A publish is meant to be like a checkpoint, a fixed state that you can load later, and won’t change.
This is usually for downstream use, e.g. by other departments. That is why you want a unique file, which will not be touched anymore.
It warrants an entire separate discussion how to handle the versioning of files. For instance, do publishes follow the version line of scenes, or have their own?
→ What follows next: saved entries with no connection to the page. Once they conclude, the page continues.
Lemma finalizer_accounts_witness : exists res w', FinalizeAll 0 ordered2 = (res, w') /\ steady services_ok w' /\ match res with
  | Ok r => exists ended failed, ended ++ failed ≡ₚ map r_ID (filter (fun o => open_row o /\ r_OrderType o = OrderTypeMarket) (all_orders (w_tables ordered2)))
      /\ fz_Finalized r = length ended /\ fz_Failed r = length failed /\ forall id, id ∈ ended -> completed_order id (w_tables w')
  | Err _ => w_tables w' = w_tables ordered2 /\ w_faults ordered2 <> []
  end.
Proof. exact (finalizer_accounts 0 ordered2 steady_ordered2). Defined.
End RecoveryExamples.
(** ** Creating an order *)

(** A new order, stored with its hold, and taken by the engine. *)
Definition order_placed (now : Z) (input : CreateOrderInput) (id : N) (t : Tables) (me : option engine) (t' : Tables) (me' : option engine) : Prop :=
  exists order idem row t1 s1 e e' q, parseOrderRequest input = Ok order /\ sys_ok t1 s1 /\ handed_out (mkHoldRequest order (Some idem)) row t t1 /\ r_ID row = id /\ keys_only t1 t'
    /\ me = Some e /\ me' = Some e' /\ matchingQuoteAmountForOrder row = Ok q /\ api_TrySubmitOrder (engine_order row q now) e = (true, e').

(** The engine was given nothing, and, unless an acknowledgement was lost, what is new in
    the tables belongs to other requests of the batch. *)
Definition nothing_placed (place : hold_place) (w : World) (me : option engine) (t' : Tables) (me' : option engine) : Prop :=
  me' = me /\ tb_orders (w_tables w) ⊆ tb_orders t' /\ (Lost ∉ w_faults w -> all_accounted place [] (w_tables w) t').

(** The engine was not given an order, or has refused it. *)
Definition not_submitted (me me' : option engine) : Prop :=
  me' = me \/ exists o e e', me = Some e /\ me' = Some e' /\ api_TrySubmitOrder o e = (false, e').

Definition truthful (place : hold_place) (now : Z) (input : CreateOrderInput) (w : World) (me : option engine) (resp : Response) (t' : Tables) (me' : option engine) : Prop :=
  match rs_Body resp with
  | DataResponse (DataOrderAccepted id replay) => rs_Status resp = 200 /\ if (replay : bool) then nothing_placed place w me t' me' else order_placed now input id (w_tables w) me t' me'
  | DataResponse (DataOrderState _ status _) => rs_Status resp = 202 /\ status = "PENDING" /\ nothing_placed place w me t' me'
  | DataResponse _ => False
  | ErrorResponse _ _ | ErrorDetailResponse _ _ _ => 400 <= rs_Status resp /\ not_submitted me me'
  end.

Lemma reply_truthful place now input w me reply t' me' : create_outcome place now input w me reply t' me' -> truthful place now input w me (create_order_response reply) t' me'.
Proof.
  unfold create_outcome, create_order_response. destruct reply as [[res|] [err|]]; cbn [rp_Result rp_Err].
  - intros H. split; [apply error_status_high|]. destruct (co_Replay res); [left; apply H|].
    destruct H as (order & idem & row & t1 & s1 & e & e' & _ & _ & _ & _ & -> & -> & res' & E & _ & _ & q & submitted & _ & Hsub & Hcase). cbn in E. injection E as <-. cbn [rp_Err] in Hcase.
    right. eexists _, e, e'. split; [done|]. split; [done|]. destruct (co_Outcome res); destruct Hcase as (-> & Hcase & _); try exact Hsub. done.
  - destruct (co_Replay res) eqn:Er.
    + intros H. destruct (co_Outcome res); cbn; rewrite ?Er; (split; [done|]); try done; left; apply H.
    + intros (order & idem & row & t1 & s1 & e & e' & Hp & Hok & Hc & _ & -> & -> & res' & E & _ & <- & q & submitted & Hq & Hsub & Hcase). cbn in E. injection E as <-. cbn [rp_Err] in Hcase.
      destruct (co_Outcome res); destruct Hcase as (-> & Hn & Hk); try done. cbn. split; [done|]. by exists order, idem, (co_Order res), t1, s1, e, e', q.
  - intros [-> _]. split; [apply error_status_high|by left].
  - intros [-> _]. split; [done|by left].
Qed.

(** C25 What a client is told about its order is what happened, wherever the order is
    held (in a batch of the coordinator with any other requests, or not at all because
    the coordinator is full) and whatever the database does: "order accepted" with
    status 200 for a new request means that the order with the id in the answer is
    stored with its funds held, and the engine has taken it; the answer to a repeated
    request, and one with status 202, that this request gave the engine nothing, and,
    unless an acknowledgement of a commit was lost, that it stored and held nothing;
    and with any error the engine has no order from this request.  The invariants of
    the services hold after every request. *)
Theorem create_response_truthful place rules now c w me : ok_world w -> place_ok place ->
  exists resp w' me', handleCreateOrder (holdWithIdempotency place) rules now c w me = (resp, w', me') /\ ok_world w' /\ match authenticatedUserID (rq_User c), rq_Body c with
  | Some userID, Ok req => truthful place now (create_order_input userID req (rq_IdempotencyKey c)) w me resp (w_tables w') me'
  | _, _ => 400 <= rs_Status resp /\ w' = w /\ me' = me
  end.
Proof.
  intros Hw Hp. unfold handleCreateOrder. destruct (authenticatedUserID (rq_User c)) as [userID|]; [|by eexists _, w, me]. destruct (rq_Body c) as [req|text]; [|by eexists _, w, me].
  destruct (decide _); [eexists _, w, me; split; [done|]; split; [done|]; split; [done|by left]|].
  pose proof (create_order_run place rules now (create_order_input userID req (rq_IdempotencyKey c)) w me Hw Hp) as H. destruct (CreateOrder _ _ _ _ _ _) as [[reply w'] me']. destruct H as [Hw' Hout].
  eexists _, w', me'. split; [done|]. split; [done|]. by apply reply_truthful.
Qed.

(** ** Cancelling *)

Lemma cancel_body_durable u id t sq : (forall id o, tb_orders t !! id = Some o -> r_ID o = id) ->
  wp (cancel_body u id) (fun c t' _ => (exists k, tb_commands t' !! k = Some c) /\ cmd_OrderID c = id /\ exists o, tb_orders t' !! id = Some o /\ r_UserID o = u) (fun _ => True) t sq.
Proof.
  intros Hids. unfold cancel_body, FindByIDForUpdate. apply wp_bind, wp_bind, wp_query. destruct (tb_orders t !! id) as [o|] eqn:Eo; [|by apply wp_throw]. apply wp_ret.
  destruct (bool_decide (r_UserID o = u)) eqn:Eu; [|by apply wp_throw]. apply bool_decide_eq_true in Eu. cbn [negb]. destruct (negb _); [by apply wp_throw|]. case_decide; [by apply wp_throw|].
  apply wp_bind. unfold CreateOrGet. apply wp_bind, wp_stmt, wp_bind, wp_nextval. intros s1 Hs1 _ Hnew. apply wp_bind, wp_get. destruct (command_of_order t _) as [c|] eqn:Ec.
  - apply wp_bind, wp_query. rewrite Ec. apply wp_ret, wp_ret. unfold command_of_order in Ec. apply head_Some in Ec as [l El].
    assert (Hin : c ∈ filter (fun c => cmd_OrderID c = r_ID o) (map snd (map_to_list (tb_commands t)))) by (cbn in El; rewrite El; by left).
    apply list_elem_of_filter in Hin as [Ho Hin]. apply list_elem_of_fmap in Hin as ([k c'] & -> & Hin%elem_of_map_to_list). split; [by exists k|]. rewrite (Hids _ _ Eo) in Ho. split; [exact Ho|]. by exists o.
  - apply wp_bind, wp_put, wp_ret, wp_ret. split; [eexists; apply lookup_insert_eq|]. split; [by apply Hids|]. by exists o.
Qed.
(* ===== verification/WebSocket.v ===== *)
(** * The websocket hub (ws/hub.go, ws/handler.go)

    One goroutine owns the hub: which clients are registered, what each of them has
    subscribed to.  A message is put into the channel of every client that is to have
    it; a client whose channel is full is dropped.  Clients are addresses into a
    store, since the hub and the pumps of a connection share them; sending on a closed
    channel and closing one twice panic.  [hub_step] is any step of hub, pumps and
    connections.  Reading and writing frames is the websocket package's. *)
From S2P Require Import Prelude Errors Matching HttpApi.
From Stdlib Require Import Lia Ascii.

(** ** Origins and commands (handler.go) *)

Definition defaultWSAllowedOrigins : list string := ["http://localhost:3000"; "http://localhost:5173"].
Definition parseAllowedOrigins (raw : string) : list string := filter (fun origin => origin <> "") (map TrimSpace (Split ","%char raw)).

(** [env]: the environment of the process. *)
Definition lookupTrimmedEnv (env : gmap string string) (key : string) : option string := TrimSpace <$> env !! key.
Definition allowedOriginsFromEnv (env : gmap string string) : list string :=
  match lookupTrimmedEnv env "GOEXCHANGE_WS_ALLOWED_ORIGINS", lookupTrimmedEnv env "WS_ALLOWED_ORIGINS" with
  | Some origins, _ | None, Some origins => parseAllowedOrigins origins
  | None, None => defaultWSAllowedOrigins
  end.
Definition parseBool (value : string) : bool := bool_decide (ToLower (TrimSpace value) ∈ ["1"; "t"; "true"; "y"; "yes"; "on"]).
Definition allowMissingOriginFromEnv (env : gmap string string) : bool :=
  match lookupTrimmedEnv env "GOEXCHANGE_WS_ALLOW_MISSING_ORIGIN", lookupTrimmedEnv env "WS_ALLOW_MISSING_ORIGIN" with
  | Some value, _ | None, Some value => parseBool value
  | None, None => false
  end.

Record OriginCheckerConfig := mkOriginConfig { oc_AllowedOrigins : list string; oc_AllowMissingOrigin : bool }.
Definition OriginCheckerConfigFromEnv (env : gmap string string) : OriginCheckerConfig := mkOriginConfig (allowedOriginsFromEnv env) (allowMissingOriginFromEnv env).

(** [r]: the Origin header of the request, empty when it has none; [None]: no request. *)
Definition NewOriginChecker (cfg : OriginCheckerConfig) (r : option string) : bool :=
  let allowedOrigins : gset string := list_to_set (filter (fun o => o <> "") (map TrimSpace (oc_AllowedOrigins cfg))) in
  match r with
  | None => false
  | Some header =>
      let origin := TrimSpace header in
      if decide (origin = "") then oc_AllowMissingOrigin cfg else bool_decide (origin ∈ allowedOrigins)
  end.
Definition NewOriginCheckerFromEnv (env : gmap string string) : option string -> bool := NewOriginChecker (OriginCheckerConfigFromEnv env).

Record clientCommand := mkClientCommand { wc_Action : string; wc_CoinSymbols : list string }.
Record SubscriptionUpdate := mkUpdate { su_Client : option N; su_CoinSymbols : list string; su_Unsubscribe : bool }.

(** [cmd]: what the message decodes to, if it does. *)
Definition parseSubscriptionCommand (client : N) (cmd : option clientCommand) : option SubscriptionUpdate :=
  match cmd with
  | None => None
  | Some cmd =>
      let action := ToLower (TrimSpace (wc_Action cmd)) in
      let symbols := filter (fun s => s <> "") (map (fun s => ToUpper (TrimSpace s)) (wc_CoinSymbols cmd)) in
      if decide (action = "subscribe") then Some (mkUpdate (Some client) symbols false)
      else if decide (action = "unsubscribe") then Some (mkUpdate (Some client) symbols true)
      else None
  end.

(** ** The hub *)

Record Message := mkMessage { ms_CoinSymbol : string; ms_Payload : string }.

(** A client and its channel. *)
Record Client := mkClient { cl_buffer : list string; cl_closed : bool; cl_subscriptions : gset string; cl_subscribed : bool }.
#[export] Instance Client_settable : Settable Client := fun c => mkClient (cl_buffer c) (cl_closed c) (cl_subscriptions c) (cl_subscribed c).

Definition sendCapacity : nat := 256.
Definition newClient : Client := mkClient [] false ∅ false.

Record Hub := mkHub { hb_Clients : gset N; hb_store : gmap N Client }.
Definition NewHub : Hub := mkHub ∅ ∅.

Definition registerClient (client : N) (h : Hub) : Hub := mkHub ({[client]} ∪ hb_Clients h) (hb_store h).

(** [close(client.Send)] *)
Definition close_send (client : N) (h : Hub) : outcome Hub :=
  match hb_store h !! client with
  | None => Panicked
  | Some c => if cl_closed c then Panicked else Ret (mkHub (hb_Clients h) (<[client := c <| cl_closed := true |>]> (hb_store h)))
  end.

Definition unregisterClient (client : N) (h : Hub) : outcome Hub :=
  if decide (client ∈ hb_Clients h) then close_send client (mkHub (hb_Clients h ∖ {[client]}) (hb_store h)) else Ret h.

Definition subscribe_symbol (unsubscribe : bool) (subscriptions : gset string) (coinSymbol : string) : gset string :=
  if decide (coinSymbol = "") then subscriptions
  else if unsubscribe then subscriptions ∖ {[coinSymbol]} else {[coinSymbol]} ∪ subscriptions.

Definition applySubscription (update : SubscriptionUpdate) (h : Hub) : Hub :=
  match su_Client update with
  | None => h
  | Some client =>
      if decide (client ∈ hb_Clients h) then
        mkHub (hb_Clients h) (alter (fun c => c <| cl_subscribed := true |>
                                               <| cl_subscriptions := foldl (subscribe_symbol (su_Unsubscribe update)) (cl_subscriptions c) (su_CoinSymbols update) |>)
                                    client (hb_store h))
      else h
  end.

Definition shouldReceive (c : Client) (msg : Message) : bool :=
  if decide (ms_CoinSymbol msg = "") then true else if negb (cl_subscribed c) then true else bool_decide (ms_CoinSymbol msg ∈ cl_subscriptions c).

(** The body of the loop for one client: [select { case client.Send <- payload: default: }] *)
Definition broadcast_one (msg : Message) (client : N) (h : Hub) : outcome Hub :=
  match hb_store h !! client with
  | None => Panicked
  | Some c =>
      if negb (shouldReceive c msg) then Ret h
      else if cl_closed c then Panicked
      else if (length (cl_buffer c) <? sendCapacity)%nat
      then Ret (mkHub (hb_Clients h) (<[client := c <| cl_buffer := cl_buffer c ++ [ms_Payload msg] |>]> (hb_store h)))
      else unregisterClient client h
  end.

(** [order]: how [range] visits the clients. *)
Fixpoint broadcast (msg : Message) (order : list N) (h : Hub) : outcome Hub :=
  match order with [] => Ret h | client :: rest => h ← broadcast_one msg client h; broadcast msg rest h end.

(** ** Hub, pumps and connections *)

(** Beside the hub: what each writer has taken from its channel, and what each client
    was to have since it registered. *)
Record hub_system := mkHubSystem { hs_hub : Hub; hs_delivered : gmap N (list string); hs_expected : gmap N (list string) }.

Definition expect (h : Hub) (msg : Message) (expected : gmap N (list string)) : gmap N (list string) :=
  map_imap (fun client l => Some (match hb_store h !! client with
    | Some c => if decide (client ∈ hb_Clients h /\ shouldReceive c msg = true) then l ++ [ms_Payload msg] else l
    | None => l
    end)) expected.

(** [ServeWs] registers a new client before its pumps start; each pump unregisters it
    when it ends; commands arrive as long as a connection is read; [writePump] takes
    the messages. *)
Inductive hub_step : hub_system -> outcome hub_system -> Prop :=
| step_connect client s : hb_store (hs_hub s) !! client = None ->
    hub_step s (Ret (mkHubSystem (registerClient client (mkHub (hb_Clients (hs_hub s)) (<[client := newClient]> (hb_store (hs_hub s)))))
                       (<[client := []]> (hs_delivered s)) (<[client := []]> (hs_expected s))))
| step_disconnect client s : is_Some (hb_store (hs_hub s) !! client) ->
    hub_step s (h ← unregisterClient client (hs_hub s); Ret (mkHubSystem h (hs_delivered s) (hs_expected s)))
| step_subscribe update s : hub_step s (Ret (mkHubSystem (applySubscription update (hs_hub s)) (hs_delivered s) (hs_expected s)))
| step_broadcast msg order s : order ≡ₚ elements (hb_Clients (hs_hub s)) ->
    hub_step s (h ← broadcast msg order (hs_hub s); Ret (mkHubSystem h (hs_delivered s) (expect (hs_hub s) msg (hs_expected s))))
| step_write client c payload rest s : hb_store (hs_hub s) !! client = Some c -> cl_buffer c = payload :: rest ->
    hub_step s (Ret (mkHubSystem (mkHub (hb_Clients (hs_hub s)) (<[client := c <| cl_buffer := rest |>]> (hb_store (hs_hub s))))
                       (alter (fun l => l ++ [payload]) client (hs_delivered s)) (hs_expected s))).

(** The steps that return. *)
Definition hub_moves (s s' : hub_system) : Prop := hub_step s (Ret s').
Definition hub_start : hub_system := mkHubSystem NewHub ∅ ∅.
There are arguments for both.
One of the tradeoffs is exactly accumulating a lot of data on disk, vs. having guaranteed fixed points in the work process.
Shotgun’s default implementation would register those published files as dependencies even though they aren’t actually needed to rebuild your render output.
But the point is that they were needed to produce the render, not that you need them to view it.
I’ve just made sure that we don’t create duplicate published files as I see no need for that, only one file can live in that location on disk, dependencies upstream and downstream are added as we go.
I’m probably missing some points. The default publish plugins do check if there are conflicting publishes (and maybe do not let you publish unless you raise the version number, don’t remember).
It makes sense to update an existing publish, if you want to prevent a lot of data on disk.
This does invalidate other artifacts (e.g. Versions) that depended on that publish, since it might not represent the same state anymore. In practice it might not matter, though.